Un article de The Conversation

Cet article s’inscrit dans une série consacrée à l’art de la communication financière, un outil hautement stratégique de la relation entre les CEO et leurs investisseurs. La communication financière exige en effet un exercice de style qui doit conjuguer confiance et vision stratégique réclamée par les uns, et transparence et crédibilité jugées par les autres. L’histoire racontée aux investisseurs au-delà des chiffres doit donner une vision globale et sur le long terme des forces de l’entreprise.
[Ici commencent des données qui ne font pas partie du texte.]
Definition cl_iefb_validate_cyclic_resp_header
  (cyclic_header : cl_cciefb_cyclic_resp_header) : bool :=
  if unsupported_protocol_ver (csh_protocol_ver cyclic_header) then false
  else if negb (csh_cyclic_info_offset_addr cyclic_header =? CL_CCIEFB_CYCLIC_RESP_CYCLIC_OFFSET)
  then false
  else forallb (fun b => b =? CL_CCIEFB_CYCLIC_RESP_HEADER_RESERVED1)
         (csh_reserved1 cyclic_header).

Definition cl_iefb_validate_slave_station_notification
  (n : cl_cciefb_slave_station_notification) : bool :=
  if 0 <? Z.land (ssn_slave_local_unit_info n)
            CL_CCIEFB_SLAVE_STATION_NOTIFICATION_MASK_BITS then false
  else if
    negb (ssn_reserved1 n =? CL_CCIEFB_SLAVE_STATION_NOTIFICATION_RESERVED1) ||
    negb (ssn_reserved2 n =? CL_CCIEFB_SLAVE_STATION_NOTIFICATION_RESERVED2)
  then false else true.

Definition cl_iefb_validate_resp_cyclic_data_header
  (d : cl_cciefb_cyclic_resp_data_header) (remote_ip : Z) : bool :=
  if (sdh_group_no d <? CL_CCIEFB_MIN_GROUP_NO) || (CL_CCIEFB_MAX_GROUP_NO <? sdh_group_no d)
  then false
  else if negb (sdh_reserved2 d =? CL_CCIEFB_CYCLIC_RESP_DATA_HEADER_RESERVED2) then false
  else if (sdh_slave_id d =? CL_IPADDR_INVALID) || negb (sdh_slave_id d =? remote_ip)
  then false
  else true.

Definition cl_iefb_validate_resp_cyclic_frame_size (protocol_ver recv_len dl : Z) : bool :=
  if unsupported_protocol_ver protocol_ver then false
  else if negb (recv_len =? dl + CL_CCIEFB_REQ_HEADER_DL_OFFSET) then false
  else true.

Definition cl_iefb_validate_resp_full_cyclic_headers
  (h : cl_cciefb_cyclic_resp_full_headers) (recv_len remote_ip : Z) : bool :=
  if negb (cl_iefb_validate_cyclic_resp_header (fs_cyclic_header h)) then false
  else if negb (cl_iefb_validate_slave_station_notification
                  (fs_slave_station_notification h)) then false
  else if negb (cl_iefb_validate_resp_cyclic_data_header (fs_cyclic_data_header h) remote_ip)
  then false
  else if negb (cl_iefb_validate_resp_cyclic_frame_size
                  (csh_protocol_ver (fs_cyclic_header h)) recv_len
                  (rsh_dl (fs_resp_header h))) then false
  else true.

(** Offsets of the first RWr area and the first RX area. *)
Definition cl_iefb_parse_response_cyclic_data (recv_len number_of_occupied_stations : Z)
  : option (Z * Z) :=
  let pos := sizeof c_cl_cciefb_cyclic_resp_full_headers in
  if bad_station_count number_of_occupied_stations then None else
  let first_rwr := pos in
  let pos := pos + number_of_occupied_stations * sizeof_rwr in
  let first_rx := pos in
  let pos := pos + number_of_occupied_stations * sizeof_rx in
  if recv_len <? pos then None else Some (first_rwr, first_rx).

Definition cl_iefb_parse_cyclic_response
  (buffer : list Z) (recv_len remote_ip remote_port now : Z)
  : outcome (option clm_cciefb_cyclic_response_info) :=
  match cl_iefb_parse_resp_full_cyclic_headers buffer recv_len with
  | None => Done None
  | Some h =>
      if negb (cl_iefb_validate_resp_full_cyclic_headers h recv_len remote_ip)
      then Done None
      else
        let number_of_occupied_stations :=
          cl_calculate_number_of_occupied_stations recv_len in
        if number_of_occupied_stations =? 0 then Done None
        else
          match cl_iefb_parse_response_cyclic_data recv_len number_of_occupied_stations with
          | None => AssertFailed
          | Some (first_rwr, first_rx) =>
              Done (Some (ClmResponseInfo remote_port remote_ip
                            number_of_occupied_stations now h buffer first_rwr first_rx))
          end
  end.
Definition cls_iefb_log_warning_once (message : cls_cciefb_logwarning_message)
  (arg_num_a arg_num_b arg_num_c now : Z) : cls_prog unit :=
  if negb log_warning_enabled then mret tt else
  cls ← get;
  let (run, limiter) :=
    cl_limiter_should_run_now (loglimiter cls) (cls_cciefb_logwarning_message_number message) now in
  modify (fun cls => cls <| loglimiter := limiter |>);;
  when run (emit (LogWarning message arg_num_a arg_num_b arg_num_c)).

(** ** Cyclic data *)

Definition cls_iefb_copy_cyclic_data_from_request (request : cls_cciefb_cyclic_request_info)
  (start_number : Z) (transmission_bit : bool) : cls_prog bool :=
  cls ← get;
  let num_occupied_stations := num_occupied_stations (config cls) in
  let end_number := u16 (start_number + num_occupied_stations - 1) in
  let total_occupied := qdh_slave_total_occupied_station_count (rq_data_header request) in
  if (total_occupied =? 0) || (CL_CCIEFB_MAX_OCCUPIED_STATIONS_PER_GROUP <? total_occupied) ||
     (total_occupied <? num_occupied_stations)
  then mret false
  else if (start_number =? 0) || (CL_CCIEFB_MAX_OCCUPIED_STATIONS_PER_GROUP <? start_number)
  then mret false
  else if (CL_CCIEFB_MAX_OCCUPIED_STATIONS_PER_GROUP <? end_number) ||
          (total_occupied <? end_number)
  then mret false
  else
    match cl_iefb_request_get_ry request start_number,
          cl_iefb_request_get_rww request start_number with
    | Some our_first_request_ry, Some our_first_request_rww =>
        let request_ry := drop (Z.to_nat our_first_request_ry) (rq_buffer request) in
        let request_rww := drop (Z.to_nat our_first_request_rww) (rq_buffer request) in
        let area := cyclic_data_area cls in
        (if transmission_bit then
           new_ry ← lift_outcome (clal_memcpy (ry area) request_ry
                                    (num_occupied_stations * sizeof_ry));
           modify (fun cls => cls <| cyclic_data_area ::= (fun a => a <| ry := new_ry |>) |>);;
           new_rww ← lift_outcome (clal_memcpy (rww area) request_rww
                                     (num_occupied_stations * sizeof_rww));
           modify (fun cls => cls <| cyclic_data_area ::= (fun a => a <| rww := new_rww |>) |>)
         else
           modify (fun cls => cls <| cyclic_data_area ::= (fun a => a
             <| ry ::= (fun d => clal_clear_memory d (num_occupied_stations * sizeof_ry)) |>
             <| rww ::= (fun d => clal_clear_memory d (num_occupied_stations * sizeof_rww)) |>) |>));;
        mret true
    | _, _ => mret false
    end.
(** The master's station count does not match ours. *)
Lemma fires_wrong_stationcount now r s : slave_base cfg s -> request_ok r ->
  fires now (Some r) CLS_SLAVE_EVENT_CYCLIC_WRONG_STATIONCOUNT s (fun s' o => outputs_ok cfg o /\
    match state s with
    | CLS_SLAVE_STATE_MASTER_NONE =>
        rejects s s' o r CL_SLMP_ENDCODE_CCIEFB_WRONG_NUMBER_OCCUPIED_STATIONS
    | CLS_SLAVE_STATE_MASTER_CONTROL =>
        rejects (waiting s) s' o r CL_SLMP_ENDCODE_CCIEFB_WRONG_NUMBER_OCCUPIED_STATIONS
    | _ => s' = s /\ o = []
    end).
Proof.
  intros Hb Hr. destruct (state s) eqn:Hst.
  1,4,5,6: (apply fires_nothing; [exact Hb | rewrite Hst; reflexivity | split; [constructor|auto]]).
  - apply (fsm_stay _ _ _ _ (Some cls_iefb_handle_wrong_stationcount));
      [exact (base_tables _ Hb) | rewrite Hst; reflexivity|].
    cbn [run_opt run_action handle_wrong_stationcount_action]. wp_steps.
    eapply wp_mono; [apply (send_error_frame_spec cfg cfg_ok); [exact Hb|exact Hr|reflexivity]|].
    intros a1 s1 o1 [Hs Ho1]. wp_steps. rewrite app_nil_r.
    split; [exact (sc_state _ _ (proj1 Hs))|]. apply stop_here. auto.
  - apply (fsm_move _ _ _ _ CLS_SLAVE_STATE_MASTER_NONE (Some cls_iefb_handle_wrong_stationcount));
      [exact (base_tables _ Hb) | rewrite Hst; reflexivity | congruence |].
    rewrite Hst. change (fsm_on_exit _) with (Some cls_iefb_on_exit_master_control).
    apply exit_control_spec; [exact Hb|]. intros _.
    cbn [run_opt run_action handle_wrong_stationcount_action]. wp_steps. eapply wp_mono.
    { apply (send_error_frame_spec cfg cfg_ok); [|exact Hr|reflexivity]. base_parts. }
    intros a1 s1 o1 [Hs Ho1]. wp_steps. rewrite app_nil_r.
    split; [exact (sc_state _ _ (proj1 Hs))|].
    change (fsm_on_entry _) with (Some cls_iefb_on_entry_master_none).
    apply entry_none_spec. intros event s2 o2 Hq Ho2.
    destruct Hs as (Hc & Hb1 & Hd & frame & Hf & Hframe).
    assert (Hb2 : slave_base cfg s2) by (refine (quiet_base _ _ _ _ Hq); base_parts).
    split; [rewrite (quiet_state _ _ Hq); exact (sc_state _ _ Hc)|].
    split; [apply Hb2|]. apply stop_here. split; [reflexivity|]. split.
    { repeat apply slave_outputs_app; auto using outputs_ok_silent, disconnect_callback_silent,
        state_callback_silent. }
    destruct Hq as (Hc2 & Hn2 & He2). split; [destruct Hc, Hc2; split; cbn in *; congruence|].
    split; [exact Hb2|]. split; [rewrite Hn2; exact Hd|]. exists frame.
    rewrite !sent_frames_app, disconnect_callback_silent, Hf, Ho2, state_callback_silent.
    split; [reflexivity|exact Hframe].
Qed.
(* ===== verification/SlaveProps.v ===== *)
(** * What the slave guarantees

    Properties of every reachable slave instance: safety of all calls, the
    meaning of its states, the treatment of legitimate and illegitimate
    masters, and the disabled slave. *)

From S2P Require Import Prelude Packed Signals Timer Limiter Util Types Iefb IefbFacts IefbRoundtrip.
From S2P Require Import Slmp SlmpFacts Slave SlaveIefb SlaveInv SlaveActions SlaveFsm SlaveSafety.
From S2P Require Import SlaveSlmp SlaveReach.

(** ** A concrete environment for the witnesses *)

Module SampleEnv.
#[export] Instance options : ClsOptions :=
  { CLS_MAX_OCCUPIED_STATIONS := 4; CLS_MAX_ok := ltac:(lia); log_warning_enabled := true }.
End SampleEnv.

Module Sample.
Import SampleHost SampleEnv.

(** A slave with two stations and all callbacks. *)
Definition cfg : cls_cfg :=
  ClsCfg 0x1234 0x56789ABC 1 2 true true true true true true true true 0 false.
Definition slave_ip : Z := 0xC0A80364.
Definition master_ip : Z := 0xC0A80301.

Definition init : cls :=
  match cls_slave_init (Some cfg) 1000 cls_zero with Done (_, s, _) => s | AssertFailed => cls_zero end.

(** A request of a master to two slaves, the second of them ours with two
    stations. *)
Definition request_bytes (from seq transmission : Z) : list Z :=
  c_enc c_cl_cciefb_cyclic_req_full_headers
    (request_headers 1 500 3 from 7 3 1 seq 1600000000000 1 transmission) ++
  le_split 4 0xC0A80363 ++ le_split 4 slave_ip ++ le_split 4 CL_CCIEFB_MULTISTATION_INDICATOR ++
  replicate 192 0x5A ++ replicate 24 0x5A.
Definition dg (from seq transmission : Z) : datagram :=
  Datagram (request_bytes from seq transmission) from 61450 slave_ip 2.

Definition after {A} (m : cls_prog A) (s : cls) : cls :=
  match m s with Done (_, s, _) => s | AssertFailed => s end.

(** Connected by a first request, and after one cycle with data. *)
Definition connected : cls :=
  after (run_call (HandlePeriodic None (Some (dg master_ip 0 0))) 2000) init.
Definition exchanging : cls :=
  after (run_call (HandlePeriodic None (Some (dg master_ip 1 6))) 3000) connected.
Definition disabled : cls :=
  after (run_call (StopCyclicData false) 2000) init.

Lemma slave_cfg_typed : config_typed cfg.
Proof. repeat split; vm_compute; congruence. Qed.

Lemma slave_init_reachable : slave_reachable cfg init.
Proof. eapply (reach_init cfg 1000 cls_zero init). vm_compute. reflexivity. Qed.

Lemma request_bytes_ok from seq transmission : is_u32 from -> is_u16 seq -> is_u16 transmission ->
  bytes (request_bytes from seq transmission).
Proof.
  intros. unfold request_bytes. rewrite !bytes_app. split; [|repeat split].
  - apply codec_bytes. cbn. unfold_widths. repeat split; try lia; try (intros Hx; discriminate Hx).
    apply (bytes_zeros 14).
  - apply bytes_le_split.
  - apply bytes_le_split.
  - apply bytes_le_split.
  - apply Forall_replicate. unfold is_byte. lia.
  - apply Forall_replicate. unfold is_byte. lia.
Qed.

Lemma dg_ok from seq transmission : is_u32 from -> is_u16 seq -> is_u16 transmission ->
  datagram_ok (dg from seq transmission).
Proof.
  intros. split; [apply request_bytes_ok; assumption | | split; [discriminate|reflexivity]].
  cbn [dg dg_bytes]. unfold request_bytes. rewrite !length_app, !length_le_split, !length_replicate.
  rewrite (codec_length (CodecOk := c_cl_cciefb_cyclic_req_full_headers_ok)); [vm_compute; discriminate|].
  cbn. unfold_widths. repeat split; try lia; try (intros Hx; discriminate Hx).
  apply (bytes_zeros 14).
Qed.

Lemma connected_reachable : slave_reachable cfg connected.
Proof.
  eapply (reach_call cfg (HandlePeriodic None (Some (dg master_ip 0 0))) 2000 init connected).
  - exact slave_init_reachable.
  - apply dg_ok; split; first [discriminate|reflexivity].
  - vm_compute. reflexivity.
Qed.

Lemma disabled_reachable : slave_reachable cfg disabled.
Proof.
  eapply (reach_call cfg (StopCyclicData false) 2000 init disabled).
  - exact slave_init_reachable.
  - exact I.
  - vm_compute. reflexivity.
Qed.
End Sample.

Section SlaveProps.
Context `{ClsOptions, Clal, ClalNet, Host}.

(** ** Safety *)

(** A frame the master's parser accepts as a response of [n] stations, when
    it comes from the given address. *)
Definition master_accepts (frame : list Z) (slave_id n : Z) : Prop :=
  let len := Z.of_nat (length frame) in
  (exists hdr, cl_iefb_parse_response_header frame len = Some hdr /\
     cl_iefb_validate_response_header hdr len = true) /\
  forall port now, exists info,
    cl_iefb_parse_cyclic_response frame len slave_id port now = Done (Some info) /\
    si_number_of_occupied info = n.

Lemma sent_frame_accepted cfg frame : config_ok cfg -> sent_frame_ok cfg frame ->
  exists slave_id, master_accepts frame slave_id (num_occupied_stations cfg).
Proof.
  intros Hcfg (sl & ec & g & seq & info & err & manag & data & Hv & _ & Hlen & Hdec & _).
  exists sl. unfold master_accepts. rewrite Hlen.
  pose proof (fun port now => response_accepted frame _ _ _ _ _ _ _ _ _ _ _ port now
    (config_params cfg Hcfg) Hv Hdec) as Hacc.
  split.
  - destruct (Hacc 0 0) as (Hp1 & Hp2 & _). eauto.
  - intros port now. destruct (Hacc port now) as (_ & _ & Hp3). eauto.
Qed.

Lemma sent_frames_elem o socket ip port frame :
  CciefbSendto socket ip port frame ∈ o -> (socket, ip, port, frame) ∈ sent_frames o.
Proof. intros Hin. apply list_elem_of_omap. exists (CciefbSendto socket ip port frame). auto. Qed.

(** C8: No call can bring the slave down.  In every reachable state every
    call of the API with admissible arguments, in particular the periodic
    function with any datagrams whatever from the network, at any time,
    returns: it stops at no assertion and leaves a reachable instance behind.  Every
    cyclic frame it sends is accepted by the master's parser as a response
    of the configured number of stations. *)
Theorem slave_calls_safe cfg c now s : config_typed cfg -> slave_reachable cfg s -> call_ok cfg c ->
  exists s' o, run_call c now s = Done (tt, s', o) /\ slave_reachable cfg s' /\
    forall socket ip port frame, CciefbSendto socket ip port frame ∈ o ->
      exists slave_id, master_accepts frame slave_id (num_occupied_stations cfg).
Proof.
  intros Hty Hreach Hok. destruct (slave_reachable_inv cfg s Hty Hreach) as [Hcfg Hinv].
  pose proof (call_good cfg c now s Hcfg Hinv Hok) as Hw. apply wp_done in Hw.
  destruct Hw as ([] & s' & o & Hrun & Hinv' & Ho). exists s', o.
  split; [exact Hrun|]. split; [exact (reach_call cfg c now s s' o Hreach Hok Hrun)|].
  intros socket ip port frame Hin. apply sent_frames_elem in Hin.
  apply (sent_frame_accepted cfg frame Hcfg).
  unfold outputs_ok in Ho. rewrite Forall_forall in Ho.
  exact (Ho _ (proj1 (list_elem_of_In _ _) Hin)).
Qed.

(** C17: What the states of the slave mean.  A reachable slave has been
    started; it knows a master exactly when it is in [MASTER_CONTROL], and
    then the group number is 1 to 64, its stations lie inside the group and
    the reception of frames is monitored with the timeout the master asked
    for; in all other states the master data is cleared and nothing is
    monitored.  The timer of a disconnecting slave runs exactly in
    [WAIT_DISABLING_SLAVE]. *)
Theorem slave_state_meaning cfg s : config_typed cfg -> slave_reachable cfg s ->
  config s = cfg /\ state s <> CLS_SLAVE_STATE_SLAVE_DOWN /\ state s <> CLS_SLAVE_STATE_LAST /\
  (master_id (master s) <> CL_IPADDR_INVALID <-> state s = CLS_SLAVE_STATE_MASTER_CONTROL) /\
  (cl_timer_is_running (receive_timer s) = true <->
     state s = CLS_SLAVE_STATE_MASTER_CONTROL) /\
  (cl_timer_is_running (timer_for_disabling_slave s) = true <->
     state s = CLS_SLAVE_STATE_WAIT_DISABLING_SLAVE) /\
  (if bool_decide (state s = CLS_SLAVE_STATE_MASTER_CONTROL) then
     let m := master s in
     1 <= group_no m <= 64 /\ 1 <= slave_station_no m /\
     slave_station_no m + num_occupied_stations cfg - 1 <= total_occupied_station_count m <= 16 /\
     t_period (receive_timer s) =
       u32 (cl_calculate_total_timeout_us (timeout_value m) (parallel_off_timeout_count m))
   else master s = cls_master_connection_zero).
Proof.
  intros Hty Hreach. destruct (slave_reachable_inv cfg s Hty Hreach) as [Hcfg [Hb Hc]].
  split; [apply Hb|]. unfold slave_control, connected, not_connected in Hc.
  unfold cl_timer_is_running.
  destruct (state s) eqn:Hst; try contradiction; cbn [bool_decide] in *.
  - destruct Hc as [[-> ->] ->]. repeat split; try discriminate; try tauto;
      intros Hx; try discriminate; exfalso; apply Hx; reflexivity.
  - destruct Hc as [(Hm & Hg & Hn & Hf & Hr & Hp) ->]. rewrite Hr.
    repeat split; try discriminate; try tauto; try reflexivity; try lia; assumption.
  - destruct Hc as [[-> ->] ->]. repeat split; try discriminate; try tauto;
      intros Hx; try discriminate; exfalso; apply Hx; reflexivity.
  - destruct Hc as ([-> ->] & Hr & Hp). rewrite Hr.
    repeat split; try discriminate; try tauto; try reflexivity;
      intros Hx; try discriminate; exfalso; apply Hx; reflexivity.
Qed.

End SlaveProps.

(** ** Witnesses *)

Import SampleHost SampleEnv.

Lemma slave_calls_safe_witness :
  slave_reachable Sample.cfg Sample.connected /\
  exists s' o, run_call (HandlePeriodic None (Some (Sample.dg Sample.master_ip 1 6))) 3000
                 Sample.connected = Done (tt, s', o) /\ slave_reachable Sample.cfg s'.
Proof.
  split; [exact Sample.connected_reachable|].
  destruct (slave_calls_safe Sample.cfg (HandlePeriodic None (Some (Sample.dg Sample.master_ip 1 6)))
    3000 Sample.connected Sample.slave_cfg_typed Sample.connected_reachable) as (s' & o & Hr & Hs & _).
  - apply Sample.dg_ok; split; first [discriminate|reflexivity].
  - exists s', o. split; [exact Hr | exact Hs].
Defined.

Lemma slave_state_meaning_witness :
  slave_reachable Sample.cfg Sample.connected /\
  state Sample.connected = CLS_SLAVE_STATE_MASTER_CONTROL /\
  master_id (master Sample.connected) <> CL_IPADDR_INVALID.
Proof.
  split; [exact Sample.connected_reachable|].
  assert (Hst : state Sample.connected = CLS_SLAVE_STATE_MASTER_CONTROL)
    by (vm_compute; reflexivity).
  split; [exact Hst|].
  destruct (slave_state_meaning Sample.cfg Sample.connected Sample.slave_cfg_typed
    Sample.connected_reachable) as (_ & _ & _ & Hmaster & _).
  exact (proj2 Hmaster Hst).
Defined.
Mal exécuté, cet exercice peut avoir des conséquences dramatiques qui font plonger le titre boursier de l’entreprise concernée en un claquement de doigts. C’est ce que nous allons voir dans le premier cas abordé dans cette contribution : celui du groupe industriel de génie mécanique américain Caterpillar en 2018.


Le 24 avril 2018, le nouveau CEO du groupe Caterpillar, Jim Umpleby, accueille les participants à la conférence de présentation des résultats du 1ᵉʳ trimestre. Jim Umpleby n’est pas un outsider. L’histoire de Caterpillar, ses enjeux économiques et stratégiques, il les connaît et les vit depuis 35 ans au sein de l’entreprise. Il commence son intervention en se félicitant : « je suis très fier de la manière dont notre équipe a su capitaliser sur les améliorations des conditions de marché pour délivrer une augmentation des ventes et de nos revenus de 31 % comparé au 1er trimestre 2017. Notre équipe a aussi réalisé le meilleur profit de 1er trimestre depuis la création de Caterpillar, il y 93 ans ».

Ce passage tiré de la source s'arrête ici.